We believe that each person’s experience, perspective, approach, gifting, skills, and calling is essential to affecting real change at Westmont and becoming the people we desire to be as we each strive to follow Jesus’s call on our lives. And while the BCP is a new initiative, we recognize and affirm that many have been on this journey of working to combat racism at Westmont for a long time, and we are eager to listen and learn from those who have gone on before us in this work. 

We are not a monolithic group of people. Among us are those who consider themselves peace-makers. Among us are those who consider themselves justice-makers. Among us are those who consider themselves healers and encouragers. In the peace-making, we work not only for a cessation of conflict, but we hope in God’s capacity to use us as instruments of His shalom. In the justice-making, we work not only for social reform and activism, but we hope in God’s capacity to use us as a prophetic voice of lament and instruments of His redemption of our broken institutions and systems of social organization. In the pursuit of healing and encouragement, we work not only for internal well-being and personal growth, but we hope in God’s capacity to use us in His work of bringing about beauty from ashes, mourning to praise. 

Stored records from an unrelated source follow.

(* ===== verification/QueryServerProofs.v ===== *)
(** * What a search touches and how it fails

    [Search] and [Count] against the interfaces of what they call: every
    retrieval, profile read and cache key is of the tenant of the context, only
    full-fidelity responses are cached, and a search whose keyword path works
    does not fail. *)

From stdpp Require Import base gmap sets strings list pretty.
From Stdlib Require Import Ascii ZArith Lia.
From S2P Require Import Prelude GoStrings GoText GoFloat GoTime GoDate Tenancy Crypto Interleave Blob ControlPlane Document.
From S2P Require Import QueryVespa QueryVespaProofs QueryRank QueryPlan QueryScope Personalization QueryPersonalize QueryModels QueryServer QueryCacheProofs.

Open Scope Z_scope.

(** ** The stages, against any interface

    [I] the inputs considered, [G] the moves allowed, [E] the codes a search
    may fail with. *)
Section stages.
Context {W : Type} {De : QueryDeps W} {Rc : resultCache W} {Cc : CacheCodec} {Dj : DebugJson}.
Context {Ca : Casing} {Fo : Folding} {Le : Letters} {Me : MathExp} {Fm : FloatMath} {Zd : ZoneDB}.
Context (I : Inp → Prop) (G : W → W → Prop) (E : code → Prop) (t : TenantID).

(** The keys of the tenant. *)
Definition tenant_key (t : TenantID) (k : string) : Prop := ∃ rest, k = "q:" +:+ t +:+ ":" +:+ rest.

(** Retrieval errors a search may end with. *)
Definition fails (e : QueryErr) : Prop := match e with QE_InvalidFilter _ => True | _ => E Unavailable end.
Definition serves {A} (r : result QueryErr A) : Prop := match r with Ok _ => True | Err e => fails e end.
Definition ends (out : result Status SearchResponse * Headers) : Prop :=
  match out.1 with Ok _ => True | Err st => E (st_code st) end.

Context `{HR : !Reflexive G}.
Context (E_invalid : E InvalidArgument) (E_ctx : ∀ i e, I i → in_ctx i = Some e → E Unavailable ∧ E CanceledCode ∧ E DeadlineExceededCode).
Context (H_any : ∀ q, vq_Tenant q = t → each I G (λ _, True) (dep_Search q)).
Context (H_text : ∀ q, vq_Tenant q = t → vq_Kind q = retrieveKeyword ∨ vq_Kind q = retrieveFilterOnly →
  each I G serves (dep_Search q)).
Context (H_hybrid : ∀ q, vq_Tenant q = t → vq_Kind q = retrieveHybrid →
  each I G (λ r, serves r ∨ ∃ e, r = Err e ∧ isDegradable e = true) (dep_Search q)).
Context (H_embed : ∀ s, each I G (λ _, True) (dep_Embed s)) (H_clip : ∀ s, each I G (λ _, True) (dep_EmbedText s)).
Context (H_rerank : ∀ q ds, each I G (λ _, True) (reranker_Rerank q ds)).
Context (H_load : each I G (λ _, True) (dep_Load t)).
Context (H_get : ∀ i k w, tenant_key t k → G w (cache_Get i k w).2).
Context (H_set : ∀ i k resp data w, tenant_key t k → resp_Marshal resp = Ok data →
  rs_Degraded resp = "" → rs_Cached resp = false → G w (cache_Set i k data cacheTTL w).2).

Lemma each_read {A B} (f : Inp → B) (Q : A → Prop) (k : B → prog W A) :
  (∀ i, I i → each I G Q (k (f i))) → each I G Q (Atomic B (input f) k).
Proof using All. intros H i w Hi. split; [apply HR|]. by apply H. Qed.

Lemma each_ctx {A} (Q : A → Prop) (bad : CtxErr → prog W A) (k : prog W A) :
  (∀ e, E Unavailable ∧ E CanceledCode ∧ E DeadlineExceededCode → each I G Q (bad e)) → each I G Q k →
  each I G Q (Atomic _ (input in_ctx) (λ e, match e with Some e => bad e | None => k end)).
Proof using All.
  intros Hb Hk. apply each_read. intros i Hi. destruct (in_ctx i) as [e|] eqn:He; [|done].
  apply Hb. by eapply E_ctx.
Qed.

Lemma alive_each hd k : each I G ends k → each I G ends (alive hd k).
Proof using All. intros Hk. apply each_ctx; [|done]. intros [] He; apply He. Qed.

(** A text query: not a vector one, unless that may fail. *)
Definition text_query (q : vespaQuery) : Prop :=
  vq_Tenant q = t ∧ (E Unavailable ∨ vq_Kind q = retrieveKeyword ∨ vq_Kind q = retrieveFilterOnly ∨ vq_Kind q = retrieveHybrid).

….participation in this Project would allow us to know ourselves more fully as the people of God we are created and called to be. That means that we realize that we are all bound together; that we may have different work to do based on our different positions in society, but that we are all called to engage in this work; that we are weaker when our actions and inactions fail to honor the dignity of every single beloved creature of God; that we must listen to one another even when it is hard to do so.


...this project would be just that: a project. It is not a standing committee. It is not an advisory group. It is a project that has work to complete. And when that work is complete, it will end. Projects are not “institutes” or “committees”--they are temporary. They serve a purpose in hopefully establishing the groundwork for aspects of the college that will indeed become institutionalized, enmeshed into the systemic fabric of the way we do things at Westmont, and taken-for-granted as part of the culture that defines what it means to be a student or to work at Westmont. this project takes shape, we can help to facilitate conversations and catalyze strategic initiatives between groups who are engaging in work to undo the systemic racism that we have inherited and improve the racial climate of our campus. To do this, we hope that the BCP will be a community of regular prayer, worship, and fellowship that is characterized by repentance, mutual learning, and a willingness to look hard at the ways in which both our institutional structures and personal behaviors often alienate, exclude and marginalize persons of color in our community. Lord, have mercy on us for our blindness and hardness of heart, transform us as we work out our salvation in fear and trembling, that we might bear witness to the redeeming work of Jesus Christ, who reconciles all things to Himself.